With the line containing "(** The length" as the starting point, output the remaining lines of the data exactly as they are, through the last.
---------- Dataset records
(* ===== verification/Sha2.v ===== *)
(** * SHA-256 and SHA-512 ([src/src/crypto_ed25519.c]: [crypto_sha256],
      [crypto_sha512])

    The two functions are one scheme at two word sizes, a section with the word
    size, the rotations and the constants as parameters: whole blocks first,
    then one or two blocks of padding.  The specification is the one of FIPS
    180-4: pad the whole message, then fold the compression over its blocks. *)

From S2P Require Import Prelude Fluxwan.

(** ** Parameters of the two functions *)

Record sha_params := ShaParams {
  sp_wbytes : nat;         (** bytes of a word: 4 or 8 *)
  sp_rounds : nat;
  sp_SIG0 : Z * Z * Z;     (** rotations *)
  sp_SIG1 : Z * Z * Z;
  sp_TH0 : Z * Z * Z;      (** two rotations and a shift *)
  sp_TH1 : Z * Z * Z;
  sp_K : list Z;
  sp_init : list Z
}.

Definition K256 : list Z :=
  [1116352408; 1899447441; 3049323471; 3921009573; 961987163; 1508970993;
   2453635748; 2870763221; 3624381080; 310598401; 607225278; 1426881987;
   1925078388; 2162078206; 2614888103; 3248222580; 3835390401; 4022224774;
   264347078; 604807628; 770255983; 1249150122; 1555081692; 1996064986;
   2554220882; 2821834349; 2952996808; 3210313671; 3336571891; 3584528711;
   113926993; 338241895; 666307205; 773529912; 1294757372; 1396182291;
   1695183700; 1986661051; 2177026350; 2456956037; 2730485921; 2820302411;
   3259730800; 3345764771; 3516065817; 3600352804; 4094571909; 275423344;
   430227734; 506948616; 659060556; 883997877; 958139571; 1322822218;
   1537002063; 1747873779; 1955562222; 2024104815; 2227730452; 2361852424;
   2428436474; 2756734187; 3204031479; 3329325298].

Definition K512 : list Z :=
  [4794697086780616226; 8158064640168781261; 13096744586834688815; 16840607885511220156;
   4131703408338449720; 6480981068601479193; 10538285296894168987; 12329834152419229976;
   15566598209576043074; 1334009975649890238; 2608012711638119052; 6128411473006802146;
   8268148722764581231; 9286055187155687089; 11230858885718282805; 13951009754708518548;
   16472876342353939154; 17275323862435702243; 1135362057144423861; 2597628984639134821;
   3308224258029322869; 5365058923640841347; 6679025012923562964; 8573033837759648693;
   10970295158949994411; 12119686244451234320; 12683024718118986047; 13788192230050041572;
   14330467153632333762; 15395433587784984357; 489312712824947311; 1452737877330783856;
   2861767655752347644; 3322285676063803686; 5560940570517711597; 5996557281743188959;
   7280758554555802590; 8532644243296465576; 9350256976987008742; 10552545826968843579;
   11727347734174303076; 12113106623233404929; 14000437183269869457; 14369950271660146224;
   15101387698204529176; 15463397548674623760; 17586052441742319658; 1182934255886127544;
   1847814050463011016; 2177327727835720531; 2830643537854262169; 3796741975233480872;
   4115178125766777443; 5681478168544905931; 6601373596472566643; 7507060721942968483;
   8399075790359081724; 8693463985226723168; 9568029438360202098; 10144078919501101548;
   10430055236837252648; 11840083180663258601; 13761210420658862357; 14299343276471374635;
   14566680578165727644; 15097957966210449927; 16922976911328602910; 17689382322260857208;
   500013540394364858; 748580250866718886; 1242879168328830382; 1977374033974150939;
   2944078676154940804; 3659926193048069267; 4368137639120453308; 4836135668995329356;
   5532061633213252278; 6448918945643986474; 6902733635092675308; 7801388544844847127].

Definition sha256_params : sha_params :=
  ShaParams 4 64 (2, 13, 22) (6, 11, 25) (7, 18, 3) (17, 19, 10) K256
    [1779033703; 3144134277; 1013904242; 2773480762;
   1359893119; 2600822924; 528734635; 1541459225].

Definition sha512_params : sha_params :=
  ShaParams 8 80 (28, 34, 39) (14, 18, 41) (1, 8, 7) (19, 61, 6) K512
    [7640891576956012808; 13503953896175478587; 4354685564936845355; 11912009170470909681;
   5840696475078001361; 11170449401992604703; 2270897969802886507; 6620516959819538809].

Section sha.
Context (P : sha_params).

Definition wbits : Z := 8 * Z.of_nat (sp_wbytes P).
Definition word (x : Z) : Z := x mod 2 ^ wbits.
Definition block_bytes : nat := 16 * sp_wbytes P.

Definition ROR (x n : Z) : Z := word ((x .>> n) .| (x .<< (wbits - n))).
Definition CH (x y z : Z) : Z := (x .& y) .^ (word (Z.lnot x) .& z).
Definition MAJ (x y z : Z) : Z := (x .& y) .^ (x .& z) .^ (y .& z).
Definition SIG (r : Z * Z * Z) (x : Z) : Z :=
  let '(a, b, c) := r in ROR x a .^ ROR x b .^ ROR x c.
Definition TH (r : Z * Z * Z) (x : Z) : Z :=
  let '(a, b, c) := r in ROR x a .^ ROR x b .^ (x .>> c).

(** A big-endian word. *)
Definition be_word (b : list Z) : Z := foldl (fun a x => (a .<< 8) .| x) 0 b.
Fixpoint chunks (n k : nat) (l : list Z) : list (list Z) :=
  match k with
  | O => []
  | S k => take n l :: chunks n k (drop n l)
  end.

(** The message schedule: [w] holds the words so far, newest first. *)
Fixpoint schedule (k : nat) (w : list Z) : list Z :=
  match k with
  | O => reverse w
  | S k =>
      let at_ i := default 0 (w !! (i - 1)%nat) in
      schedule k (word (TH (sp_TH1 P) (at_ 2%nat) + at_ 7%nat + TH (sp_TH0 P) (at_ 15%nat) + at_ 16%nat) :: w)
  end.

(** One round on the eight working variables. *)
Definition sha_round (s : list Z) (kw : Z * Z) : list Z :=
  match s with
  | [a; b; c; d; e; f; g; h] =>
      let t1 := word (h + SIG (sp_SIG1 P) e + CH e f g + kw.1 + kw.2) in
      let t2 := word (SIG (sp_SIG0 P) a + MAJ a b c) in
      [word (t1 + t2); a; b; c; word (d + t1); e; f; g]
  | _ => s
  end.

Definition compress (state block : list Z) : list Z :=
  let w := schedule (sp_rounds P - 16) (reverse (be_word <$> chunks (sp_wbytes P) 16 block)) in
  let s := foldl sha_round state (zip (sp_K P) w) in
  zip_with (fun a b => word (a + b)) state s.

(** ** The code *)

(** Whole blocks; returns the state and what is left. *)
Fixpoint whole_blocks (fuel : nat) (state data : list Z) : list Z * list Z :=
  match fuel with
  | O => (state, data)
  | S fuel =>
      if (block_bytes <=? length data)%nat
      then whole_blocks fuel (compress state (take block_bytes data)) (drop block_bytes data)
      else (state, data)
  end.

(** Big-endian bytes of the low [n] bytes of [x]. *)
Fixpoint be_bytes (n : nat) (x : Z) : list Z :=
  match n with
  | O => []
  | S n => ((x .>> (8 * Z.of_nat n)) mod 256) :: be_bytes n x
  end.

(** The length field starts two words before the end of the block; only its last
    eight bytes are used. *)
Definition len_at : nat := block_bytes - 2 * sp_wbytes P.
Definition length_field (total_bits : Z) : list Z :=
  replicate (2 * sp_wbytes P - 8) 0 ++ be_bytes 8 total_bits.

Definition sha (data : list Z) : list Z :=
  let total_bits := u64 (u64 (blen data) * 8) in
  let '(state, rest) := whole_blocks (length data) (sp_init P) data in
  let rest := rest ++ [128] in
  let '(state, rest) :=
    if (len_at <? length rest)%nat
    then (compress state (rest ++ replicate (block_bytes - length rest) 0), [])
    else (state, rest) in
  let block := rest ++ replicate (len_at - length rest) 0 ++ length_field total_bits in
  concat (be_bytes (sp_wbytes P) <$> compress state block).
End sha.

Definition crypto_sha256 (data : list Z) : list Z := sha sha256_params data.
Definition crypto_sha512 (data : list Z) : list Z := sha sha512_params data.

Lemma sha256_abc :
  crypto_sha256 (bytes_of_string "abc")
  = [186; 120; 22; 191; 143; 1; 207; 234; 65; 65; 64; 222; 93; 174; 34; 35;
     176; 3; 97; 163; 150; 23; 122; 156; 180; 16; 255; 97; 242; 0; 21; 173].
Proof. vm_compute. reflexivity. Qed.

Lemma sha512_abc :
  take 16 (crypto_sha512 (bytes_of_string "abc"))
  = [221; 175; 53; 161; 147; 97; 122; 186; 204; 65; 115; 73; 174; 32; 65; 49].
Proof. vm_compute. reflexivity. Qed.

(** ** The standard's description *)

Section spec.
Context (P : sha_params).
--------------------
**Result for this task:**
(** The length field starts two words before the end of the block; only its last
    eight bytes are used. *)
Definition len_at : nat := block_bytes - 2 * sp_wbytes P.
Definition length_field (total_bits : Z) : list Z :=
  replicate (2 * sp_wbytes P - 8) 0 ++ be_bytes 8 total_bits.

Definition sha (data : list Z) : list Z :=
  let total_bits := u64 (u64 (blen data) * 8) in
  let '(state, rest) := whole_blocks (length data) (sp_init P) data in
  let rest := rest ++ [128] in
  let '(state, rest) :=
    if (len_at <? length rest)%nat
    then (compress state (rest ++ replicate (block_bytes - length rest) 0), [])
    else (state, rest) in
  let block := rest ++ replicate (len_at - length rest) 0 ++ length_field total_bits in
  concat (be_bytes (sp_wbytes P) <$> compress state block).
End sha.

Definition crypto_sha256 (data : list Z) : list Z := sha sha256_params data.
Definition crypto_sha512 (data : list Z) : list Z := sha sha512_params data.

Lemma sha256_abc :
  crypto_sha256 (bytes_of_string "abc")
  = [186; 120; 22; 191; 143; 1; 207; 234; 65; 65; 64; 222; 93; 174; 34; 35;
     176; 3; 97; 163; 150; 23; 122; 156; 180; 16; 255; 97; 242; 0; 21; 173].
Proof. vm_compute. reflexivity. Qed.

Lemma sha512_abc :
  take 16 (crypto_sha512 (bytes_of_string "abc"))
  = [221; 175; 53; 161; 147; 97; 122; 186; 204; 65; 115; 73; 174; 32; 65; 49].
Proof. vm_compute. reflexivity. Qed.

(** ** The standard's description *)

Section spec.
Context (P : sha_params).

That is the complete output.